Districts must set up enrichment and remediation programs—either in person or remotely—for students during the intermissions. Teachers who agree to provide that instruction and support must be paid stipends for their work during those breaks, in addition to their salaries.
Because it’s a dramatic change, Hornak recommends that district leaders work with an expert who has experience with year-round schools. A proposal, he said, can be derailed if a community member asks a question and district leaders don’t have the answer.
Typically, more teachers aren’t necessary. But in the pandemic—with social distancing protocols in place—some new hiring and/or expansion of the substitute pool may be required. Staffing for transportation on a year-round basis may need to change. And how custodians and nurses are assigned to school may need to be adapted for following increased sanitizing and cleaning schedules and health protocols.
And because district leaders are pressed for time to get this rolling during the summer, they should immediately ask principals and supervisors to start working on plans they can execute on a quick turnaround.
- Schools provide a daily routine of face-to-face teaching, which puts them in a better position to respond to students’ educational, social, emotional, and mental-health needs.
- Year-round schools traditionally start earlier, so students can be back in classrooms sooner.
- The built-in intersessions will allow schools to readily plug in remediation and support programs to address learning loss.
- The shorter teaching cycles are less stressful for teachers and students. Teachers only have to plan for a few weeks at a time, and students get to take regular breaks and recharge.
- Multi-track year-round calendars can help districts efficiently use the space they have.
- Allows schools to shut down if an outbreak occurs without losing a lot of instructional time.
- Helps close opportunity gaps for lower income, special education, and other at-risk students who may not have access to the same resources and learning opportunities as their more-affluent peers during traditional summer breaks.
- Some risk of exposure or transmission of the virus.
- Subject to rapid shifts to remote learning if there’s a local outbreak of COVID-19.
- Need adequate supplies of masks, gloves, and hand sanitizer for staff and students, all new expenses.

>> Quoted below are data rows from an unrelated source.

(** * The hub: one handler capability behind a single-shot and a streaming route

    A shallow embedding of [internal/hub/hub.go] and [internal/date/date.go].

    Conventions.
    - A Go [string] and the contents of a Go [[]byte] are both a Rocq
      [string] (a sequence of 8-bit characters); [string(b)] and [[]byte(s)]
      are the identity on contents.
    - A Go [int] is a [Z] in the 64-bit range.
    - A value of type [http.ResponseWriter] is modelled by the header map it
      exposes and the log of the calls made on it.
    - The packages [fmt] and [net/url] are modelled as far as the hub uses
      them; [encoding/json] is an interface ([Codec]) with a reference
      instance.
    - Logging has no effect on a response and is left out. *)

From stdpp Require Import base tactics option list gmap fin_maps strings relations.
From Stdlib Require Import ZArith Ascii String Lia.

Open Scope Z_scope.

(** ** Bytes and runes *)

Definition byte_val (c : ascii) : Z := Z.of_N (N_of_ascii c).

(** [utf8.RuneError], the replacement rune produced for an invalid encoding. *)
Definition RuneError : Z := 0xFFFD.

Definition newline : string := String "010" EmptyString.
Definition dquote : string := String "034" EmptyString.

Definition in_range (lo hi b : Z) : bool := (lo <=? b) && (b <=? hi).

Definition cont_bits (b : Z) : Z := Z.land b 0x3F.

- Increased cleaning and sanitizing schedules, which may require more custodial staff.
- New spending to pay for teachers’ stipends to work during intersessions.
- Transportation costs and complexity may rise to adhere to social distancing guidelines.
- Parent resistance to disrupted work and vacation routines and challenges with child care during intersessions.
- Reduced summer job opportunities for students and teachers.
- Requires special consideration and accommodations for teachers in high-risk categories, which may include work they can do from home or furloughing them until things return to normal.
- Requires formal agreement with the teachers’ union.